Cocaine is a potent disruptor of photic and non-photic pathways for circadian entrainment of the master circadian clock of the suprachiasmatic nucleus (SCN). These actions of cocaine likely involve its modulation of molecular (clock gene) components for SCN clock timekeeping. At present, however, the physiological basis of such an interaction is unclear. To address this question, we compared photic and non-photic phase-resetting responses between wild-type (WT) and Per2 mutant mice expressing nonfunctional PER2 protein to systemic and intra-SCN cocaine administrations. In the systemic trials, cocaine was administered i.p. (20 mg/kg) either at midday or prior to a light pulse in the early night to assess its non-photic and photic behavioral phase-resetting actions, respectively. In the intra-SCN trial, cocaine was administered by reverse microdialysis at midday to determine if the SCN is a direct target for its non-photic phase-resetting action. Non-photic phase-advancing responses to i.p. cocaine at midday were significantly (∼3.5-fold) greater in Per2 mutants than WTs. However, the phase-advancing action of intra-SCN cocaine perfusion at midday did not differ between genotypes. In the light pulse trial, Per2 mutants exhibited larger photic phase-delays than did WTs, and the attenuating action of cocaine on this response was proportionately larger than in WTs. These data indicate that the Per2 clock gene is a potent modulator of cocaine's actions in the circadian system. With regard to non-photic phase-resetting, the SCN is confirmed as a direct target of cocaine action; however, Per2 modulation of this effect likely occurs outside of the SCN.

Cocaine modulates pathways for photic and nonphotic entrainment of the mammalian SCN circadian clock.
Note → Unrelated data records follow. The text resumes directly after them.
(** * buddies_backend: the conversational ordering pipeline of [main.py]

    A shallow embedding of the deterministic core of the restaurant backend:
    the product resolver of [add_to_order_tool] (exact match, then the
    RapidFuzz fallback), the persistence tool [place_order], and the response
    normalizer of the [/agent] route [ask_agent].

    Conventions.
    - Python text is modelled as [string] (ASCII); [str.lower] is the ASCII
      lower-casing.
    - Python values that travel as JSON are the type [pyval]; a [dict] is an
      association list read by first binding and updated in place.
    - Python floats are kept abstract (class [PyFloat]): every statement below
      holds for any arithmetic, IEEE doubles included.  [QFloat] is an exact
      instance used to run the model on examples.
    - The collaborators (speech recognition, the agent runner, the JSON
      decoder, MongoDB faults, speech synthesis, the clock) are the fields of
      [Env]; the two MongoDB collections and the trace of collaborator calls
      make up the [World] threaded through the monad [M]. *)

Set Warnings "-register-all".
From Stdlib Require Import Bool Arith ZArith QArith Lia List.
From Stdlib Require Import Ascii String DecimalString.
From Stdlib Require Import Permutation.
Import ListNotations.

Local Open Scope string_scope.
Local Open Scope Z_scope.

(* ================================================================== *)
(** ** Python strings *)

Module PyStr.

(** [c.lower()] on one ASCII character. *)
Definition lower_ascii (c : ascii) : ascii :=
  let n := nat_of_ascii c in
  if (65 <=? n)%nat && (n <=? 90)%nat then ascii_of_nat (n + 32) else c.

(** [s.lower()]. *)
Fixpoint lower (s : string) : string :=
  match s with
  | EmptyString => EmptyString
  | String c t => String (lower_ascii c) (lower t)
  end.

(** [s.startswith(p)]. *)
Definition startswith (p s : string) : bool := String.prefix p s.

(** [needle in hay]: the substring test. *)
Fixpoint str_in (needle hay : string) : bool :=
  startswith needle hay ||
  match hay with
  | EmptyString => false
  | String _ t => str_in needle t
  end.

(** [s[::-1]], used to express the operations on the end of a string. *)
Fixpoint rev_string (s acc : string) : string :=
  match s with
  | EmptyString => acc
  | String c t => rev_string t (String c acc)
  end.

Definition reverse (s : string) : string := rev_string s EmptyString.

(** [s.endswith(p)]. *)
Definition endswith (p s : string) : bool :=
  startswith (reverse p) (reverse s).

(** [c.isspace()] on ASCII: TAB..CR, FS..US and the blank. *)
Definition isspace (c : ascii) : bool :=
  let n := nat_of_ascii c in
  ((9 <=? n)%nat && (n <=? 13)%nat) || ((28 <=? n)%nat && (n <=? 32)%nat).

Fixpoint lstrip (s : string) : string :=
  match s with
  | EmptyString => EmptyString
  | String c t => if isspace c then lstrip t else s
  end.

(** [s.strip()]. *)
Definition strip (s : string) : string :=
  reverse (lstrip (reverse (lstrip s))).

(** [s[start:-back]] for non-negative [start] and [back > 0]. *)
Definition slice (start back : nat) (s : string) : string :=
  substring start (String.length s - back - start) s.

(** The one-character string of a line feed. *)
Definition newline : string := String (ascii_of_nat 10) EmptyString.

(** [str(z)] for an [int]. *)
Definition str_of_int (z : Z) : string :=
  NilZero.string_of_int (Z.to_int z).

End PyStr.
Import PyStr.

(* ================================================================== *)
(** ** Python floats, abstractly *)

(** The float operations [main.py] uses.  [float_of_string s = None] stands
    for the [ValueError] of [float(s)]; [float_of_int z] is the double
    nearest to an integer within the range of doubles (the range check is
    [int_as_float], below). *)
Class PyFloat : Type := {
  flt : Type;
  float_of_string : string -> option flt;
  float_of_int : Z -> flt;
  fl_add : flt -> flt -> flt;
  fl_mul : flt -> flt -> flt;
  fl_is_zero : flt -> bool;
  fl_str : flt -> string
}.

(* ================================================================== *)
(** ** Exceptions *)

(** The exceptions that cross the modelled code.  [PyError kind msg] is any
    exception other than FastAPI's [HTTPException], with its class name and
    its message. *)
Inductive exn : Type :=
| HTTPException (status_code : Z) (detail : string)
| PyError (kind : string) (msg : string).

(** [str(e)].  Starlette's [HTTPException.__str__] renders
    ["{status_code}: {detail}"]; other exceptions render their message. *)
Definition exn_str (e : exn) : string :=
  match e with
  | HTTPException c d => str_of_int c ++ ": " ++ d
  | PyError _ m => m
  end.

(* ================================================================== *)
(** ** Catalog documents *)

(** A document of the [products] collection as [add_product] writes it:
    every field a string (the price too: [price: str = Form(...)]). *)
Record product : Type := {
  p_id : string;
  p_name : string;
  p_price : string;
  p_category : string;
  p_description : string;
  p_image : string
}.

(** [OrderToolItem]: one requested line of [place_order]. *)
Record OrderToolItem : Type := {
  item_name : string;
  item_quantity : Z
}.

(* ================================================================== *)
(** ** RapidFuzz: [fuzz.ratio] and [process.extractOne] *)

Module RapidFuzz.

(** Length of a longest common subsequence of two strings. *)
Fixpoint lcs (s1 : string) : string -> nat :=
  match s1 with
  | EmptyString => fun _ => O
  | String a r1 =>
      fix lcs_a (s2 : string) : nat :=
        match s2 with
        | EmptyString => O
        | String b r2 =>
            if (a =? b)%char then S (lcs r1 r2)
            else Nat.max (lcs r1 s2) (lcs_a r2)
        end
  end.

(** [Indel.distance]: insertions and deletions turning [s1] into [s2]. *)
Definition indel_distance (s1 s2 : string) : nat :=
  (String.length s1 + String.length s2 - 2 * lcs s1 s2)%nat.

(** [Indel.normalized_distance]: [dist / maximum if maximum else 0]. *)
Definition indel_normalized_distance (s1 s2 : string) : Q :=
  let maximum := (String.length s1 + String.length s2)%nat in
  if (maximum =? 0)%nat then 0%Q
  else (Z.of_nat (indel_distance s1 s2) # Pos.of_nat maximum)%Q.

(** [fuzz.ratio]: the normalized Indel similarity scaled to 0..100.  The
    score is kept as an exact rational; the double RapidFuzz computes orders
    two scores, and compares a score with 70, the same way for names of any
    realistic length (two distinct scores differ by far more than a rounding
    error, and a distance of exactly three tenths gives the double 70.0). *)
Definition ratio (s1 s2 : string) : Q :=
  ((1 - indel_normalized_distance s1 s2) * 100)%Q.

(** One result of [extractOne]: the choice, its score and its index. *)
Definition match_result : Type := (string * Q * nat)%type.

(** The loop of [process.extractOne] over the remaining [choices], the first
    of which has index [idx], with the best result so far.  A choice replaces
    the best one only on a strictly greater score, and the scan stops at the
    optimal score 100.  The second component lists the choices the scorer was
    called on. *)
Fixpoint extractOne_loop (scorer : string -> string -> Q) (query : string)
    (choices : list string) (idx : nat) (best : option match_result)
    : option match_result * list string :=
  match choices with
  | [] => (best, [])
  | choice :: rest =>
      let score := scorer query choice in
      let best' :=
        match best with
        | None => Some (choice, score, idx)
        | Some (_, result_score, _) =>
            if negb (Qle_bool score result_score)
            then Some (choice, score, idx) else best
        end in
      if Qeq_bool score 100 then (best', [choice])
      else
        let (result, scored) :=
          extractOne_loop scorer query rest (S idx) best' in
        (result, choice :: scored)
  end.

(** [process.extractOne(query, choices, scorer=scorer)], with no processor
    and no score cutoff; [None] on an empty list of choices. *)
Definition extractOne (scorer : string -> string -> Q) (query : string)
    (choices : list string) : option match_result * list string :=
  extractOne_loop scorer query choices O None.

End RapidFuzz.

Section Model.

Context {F : PyFloat}.

(* ================================================================== *)
(** ** Python values *)

(** Python numbers: [int] and [float]. *)
Inductive num : Type :=
| NInt (z : Z)
| NFloat (x : flt).

(** The integers that convert to a double: those that round below
    [2^1024]. *)
Definition float_int_bound : Z := 2 ^ 1024 - 2 ^ 970.

(** The conversion of an [int] operand of a float operation ([x * n],
    [n + x]): an integer that rounds beyond the largest double raises
    [OverflowError]. *)
Definition int_as_float (z : Z) : exn + flt :=
  if Z.abs z <? float_int_bound then inr (float_of_int z)
  else inl (PyError "OverflowError" "int too large to convert to float").

(** The float operand a number stands for. *)
Definition num_float (n : num) : exn + flt :=
  match n with
  | NInt z => int_as_float z
  | NFloat x => inr x
  end.

(** [a + b]: integer addition on two ints, float addition otherwise, after
    the conversion of an [int] operand. *)
Definition num_add (a b : num) : exn + num :=
  match a, b with
  | NInt x, NInt y => inr (NInt (x + y))
  | _, _ =>
      match num_float a with
      | inl e => inl e
      | inr x =>
          match num_float b with
          | inl e => inl e
          | inr y => inr (NFloat (fl_add x y))
          end
      end
  end.

(** [n == 0], the falsity of a number. *)
Definition num_is_zero (n : num) : bool :=
  match n with
  | NInt z => z =? 0
  | NFloat x => fl_is_zero x
  end.

(** [str(n)], as an f-string renders a number. *)
Definition num_str (n : num) : string :=
  match n with
  | NInt z => str_of_int z
  | NFloat x => fl_str x
  end.

(** The accumulation [acc += x] over [l], left to right. *)
Fixpoint num_sum_from (acc : num) (l : list num) : exn + num :=
  match l with
  | [] => inr acc
  | x :: r =>
      match num_add acc x with
      | inl e => inl e
      | inr acc' => num_sum_from acc' r
      end
  end.

(** [sum(l)]: accumulation from the integer [0], left to right. *)
Definition num_sum (l : list num) : exn + num := num_sum_from (NInt 0) l.

(** The values that travel as JSON, and the timestamp of a stored order. *)
Inductive pyval : Type :=
| PNone
| PBool (b : bool)
| PNum (n : num)
| PStr (s : string)
| PList (l : list pyval)
| PDict (d : list (string * pyval))
| PDatetime (t : Z).

Definition dict : Type := list (string * pyval).

(** Truth value testing ([if v:], [not v], [a and b]). *)
Definition truthy (v : pyval) : bool :=
  match v with
  | PNone => false
  | PBool b => b
  | PNum n => negb (num_is_zero n)
  | PStr s => negb (s =? "")%string
  | PList l => match l with [] => false | _ => true end
  | PDict d => match d with [] => false | _ => true end
  | PDatetime _ => true
  end.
Cocaine abuse is highly disruptive to circadian physiological and behavioral rhythms. The present study was undertaken to determine whether such effects are manifest through actions on critical photic and nonphotic regulatory pathways in the master circadian clock of the mouse suprachiasmatic nucleus (SCN). Impairment of SCN photic signaling by systemic (intraperitoneal) cocaine injection was evidenced by strong (60%) attenuation of light-induced phase-delay shifts of circadian locomotor activity during the early night. A nonphotic action of cocaine was apparent from its induction of 1-h circadian phase-advance shifts at midday. The serotonin receptor antagonist, metergoline, blocked shifting by 80%, implicating a serotonergic mechanism. Reverse microdialysis perfusion of the SCN with cocaine at midday induced 3.7 h phase-advance shifts. Control perfusions with lidocaine and artificial cerebrospinal fluid had little shifting effect. In complementary in vitro experiments, photic-like phase-delay shifts of the SCN circadian neuronal activity rhythm induced by glutamate application to the SCN were completely blocked by cocaine. Cocaine treatment of SCN slices alone at subjective midday, but not the subjective night, induced 3-h phase-advance shifts. Lidocaine had no shifting effect. Cocaine-induced phase shifts were completely blocked by metergoline, but not by the dopamine receptor antagonist, fluphenazine. Finally, pretreatment of SCN slices for 2 h with a low concentration of serotonin agonist (to block subsequent serotonergic phase resetting) abolished cocaine-induced phase shifts at subjective midday. These results reveal multiple effects of cocaine on adult circadian clock regulation that are registered within the SCN and involve enhanced serotonergic transmission.